Jacques de Bascher first met Karl Lagerfeld at the Nuage at the age of twenty-one. A few months later, after Jacques de Bascher resigned from Air France, he moved to a small studio that Lagerfeld paid for him on rue du Dragon, a few minutes from Lagerfeld's place;[4] they never lived together but were in a relationship until the death of Bascher in 1989, from AIDS. Lagerfeld claimed their relationship was platonic and non-physical. Lagerfeld told French journalist Marie Ottavi:[5]
I infinitely loved that boy but I had no physical contact with him...Of course, I was seduced by his physical charm...
Karl Lagerfeld appreciated Bascher's vast literary culture, impertinence, aristocratic appearance, and his manner of dressing. Kenzo Takada hired Jacques' brother Xavier de Bascher to be his general manager. They usually spent their time in gay nightclubs, like "Le 7".[3]

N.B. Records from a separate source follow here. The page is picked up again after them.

Lemma cache_hit_lacks_cors_witness :
  let request :=
    Demo.get "https://proxy.example/w_400,f_webp/https://picsum.photos/800/600" in
  let first := Worker.fetch (platform := Demo.platform) request Demo.env
                 Demo.empty_world in
  let second := Worker.fetch (platform := Demo.platform) request Demo.env first.2 in
  Hdr.get (headers first.1) "Access-Control-Allow-Origin" = Some "*"
  /\ status second.1 = 200
  /\ body second.1 = Some "webp:raw"
  /\ Hdr.get (headers second.1) "Access-Control-Allow-Origin" = None
  /\ Hdr.get (headers second.1) "X-Content-Type-Options" = None.
Proof.
  intros request first second.
  destruct (cache_hit_lacks_cors (platform := Demo.platform) request Demo.env)
    as [HW _].
  destruct (HW Demo.empty_world first.2 first.1 second.1)
    as (_ & Hhit & Hst & Ho & _ & _ & Hn).
  - reflexivity.
  - reflexivity.
  - reflexivity.
  - repeat split; try assumption; reflexivity.
Defined.

Lemma processImage_leaks_witness :
  let options :=
    {| width := Some (JSNumber.of_Z 400); height := None; format := webp;
       quality := JSNumber.of_Z 85; original := false |} in
  let source := {| bm_width := 800; bm_height := 600; bm_pixels := "raw" |} in
  let resized := {| bm_width := 400; bm_height := 300; bm_pixels := "raw" |} in
  match Worker.processImage (platform := Demo.platform_no_webp) Demo.picsum
          options empty_heap with
  | (Ok _, h') => live h' !! 0%nat = Some source /\ live h' !! 1%nat = None
  | (Throw _, h') => live h' !! 0%nat = Some source /\ live h' !! 1%nat = Some resized
  end
  /\ match SingleFile.processImage (platform := Demo.platform_no_webp) Demo.picsum
             options empty_heap with
     | (Ok _, h') => live h' !! 0%nat = Some source /\ live h' !! 1%nat = None
     | (Throw _, h') => live h' !! 0%nat = None /\ live h' !! 1%nat = Some resized
     end.
Proof.
  intros options source resized.
  destruct (processImage_leaks (platform := Demo.platform_no_webp) Demo.picsum
              options empty_heap source) as [Hworker Hsingle];
    try reflexivity.
  split; [apply Hworker|apply Hsingle]; reflexivity.
Defined.

(** ** The examples of the specification, run on the example platform *)

Example worker_leaves_source_image_live :
  let options :=
    {| width := Some (JSNumber.of_Z 400); height := None; format := webp;
       quality := JSNumber.of_Z 85; original := false |} in
  let '(r, h) := Worker.processImage (platform := Demo.platform) Demo.picsum
                   options empty_heap in
  (exists response, r = Ok response)
  /\ live h = {[ 0%nat := {| bm_width := 800; bm_height := 600; bm_pixels := "raw" |} ]}
  /\ calls h = [call_decode; call_get_width 0; call_get_height 0; call_resize 0;
                call_encode 1; call_free 1].
Proof. vm_compute. repeat split. eexists. reflexivity. Qed.

Example single_file_leaves_source_image_live :
  let options :=
    {| width := Some (JSNumber.of_Z 400); height := None; format := webp;
       quality := JSNumber.of_Z 85; original := false |} in
  let '(r, h) := SingleFile.processImage (platform := Demo.platform) Demo.picsum
                   options empty_heap in
  (exists response, r = Ok response)
  /\ live h = {[ 0%nat := {| bm_width := 800; bm_height := 600; bm_pixels := "raw" |} ]}
  /\ calls h = [call_decode; call_get_width 0; call_get_height 0; call_resize 0;
                call_encode 1; call_free 1].
Proof. vm_compute. repeat split. eexists. reflexivity. Qed.

Example single_file_leaves_resized_image_live :
  let options :=
    {| width := Some (JSNumber.of_Z 400); height := None; format := webp;
       quality := JSNumber.of_Z 85; original := false |} in
  let '(r, h) := SingleFile.processImage (platform := Demo.platform_no_webp)
                   Demo.picsum options empty_heap in
  r = Throw (HttpError "Failed to process image" 500)
  /\ live h = {[ 1%nat := {| bm_width := 400; bm_height := 300; bm_pixels := "raw" |} ]}
  /\ calls h = [call_decode; call_get_width 0; call_get_height 0; call_resize 0;
                call_encode 1; call_free 0].
Proof. vm_compute. repeat split. Qed.

Example no_resize_releases_the_image :
  let options :=
    {| width := None; height := None; format := png;
       quality := JSNumber.of_Z 85; original := false |} in
  let '(r, h) := SingleFile.processImage (platform := Demo.platform) Demo.picsum
                   options empty_heap in
  (exists response, r = Ok response) /\ live h = ∅.
Proof. vm_compute. split; [eexists|]; reflexivity. Qed.

Example validateDomain_examples :
  validateDomain (platform := Demo.platform) "https://sub.example.com/x"
    ["*.example.com"] = true
  /\ validateDomain (platform := Demo.platform) "https://example.com/x"
       ["*.example.com"] = true
  /\ validateDomain (platform := Demo.platform) "https://evil.com/x"
       ["*.example.com"] = false
  /\ validateDomain (platform := Demo.platform) "https://evil.com/x" [] = true
  /\ validateDomain (platform := Demo.platform) "not a url" [] = false.
Proof. repeat split. Qed.

Example determineOutputFormat_examples :
  determineOutputFormat auto (Some "text/html,image/webp,*/*") = out_webp
  /\ determineOutputFormat auto (Some "text/html") = out_jpeg
  /\ determineOutputFormat png (Some "image/webp") = out_png.
Proof. repeat split. Qed.

Example parse_examples :
  Worker.parseImageProxyOptions (platform := Demo.platform) "w_400,f_webp" Demo.env
  = Ok {| width := Some (JSNumber.of_Z 400); height := None; format := webp;
          quality := JSNumber.of_Z 85; original := false |}
  /\ SingleFile.parseImageProxyOptions (platform := Demo.platform) "w_400,f_webp"
       Demo.env
     = Ok {| width := Some (JSNumber.of_Z 400); height := None; format := webp;
             quality := JSNumber.of_Z 85; original := false |}
  /\ SingleFile.parseImageProxyOptions (platform := Demo.platform) "w_99999"
       Demo.env
     = Ok {| width := None; height := None; format := auto;
             quality := JSNumber.of_Z 85; original := false |}
  /\ SingleFile.parseImageProxyOptions (platform := Demo.platform) "s_200x200,w_50"
       Demo.env
     = Ok {| width := Some (JSNumber.of_Z 50); height := Some (JSNumber.of_Z 200);
             format := auto; quality := JSNumber.of_Z 85; original := false |}.
Proof. repeat split. Qed.

Example end_to_end_examples :
  let run u := (Worker.fetch (platform := Demo.platform) (Demo.get u) Demo.env
                  Demo.empty_world).1 in
  let resized := run "https://proxy.example/w_400,f_webp/https://picsum.photos/800/600" in
  let passed := run "https://proxy.example/_/https://picsum.photos/800/600" in
  let refused := run "https://proxy.example/w_400/https://evil.example/a.png" in
  let broken := run "https://proxy.example/w_400/https://picsum.photos/broken.png" in
  status resized = 200
  /\ Hdr.get (headers resized) "Content-Type" = Some "image/webp"
  /\ Hdr.get (headers resized) "Access-Control-Allow-Origin" = Some "*"
  /\ status passed = 200
  /\ body passed = body Demo.picsum
  /\ Hdr.get (headers passed) "Content-Type" = Some "image/jpeg"
  /\ status refused = 403
  /\ status broken = 500
  /\ body broken = Some "Failed to process image".
Proof. vm_compute. repeat split. Qed.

In 1973, Yves Saint Laurent, at the time still companion of Pierre Bergé, fell in love with Jacques de Bascher. While Lagerfeld pretended he didn't notice, Yves Saint Laurent and Jacques de Bascher had an unbalanced and destructive relationship. Bergé threatened de Bascher, who put an end to this affair.
During these years, Jacques de Bascher, who did not work and was supported by Lagerfeld, fell into risky sexual practices, and eventually drugs and alcohol put him into a paranoid state. Sex was a huge part of de Bascher's life. He had relationships with both men and women. He was known for organizing orgies and an infamous BDSM party named "Black Moratorium", which was funded by Lagerfeld.[6]
Jacques de Bascher discovered that he was HIV positive in 1984. At the end of his life, he cut himself off from everyone, unable to bear his physical decline. He died of AIDS at Raymond Poincaré University Hospital in 1989, watched over by Karl Lagerfeld, who had an extra bed installed by his bedside.[7] The following year, Lagerfeld bought a house in Hamburg-Blankenese, which he named Villa Jako in Jacques de Bascher's memory. In 1998, he launched a fragrance called Jako. An intimate, family-only funeral Mass took place in the chapel of the Père-Lachaise Cemetery; a second Mass was celebrated in the chapel of Le Mée-sur-Seine, where Lagerfeld owned property, in the presence of de Bascher's mother and friends, including his close friend, Princess Diane de Beauvau-Craon.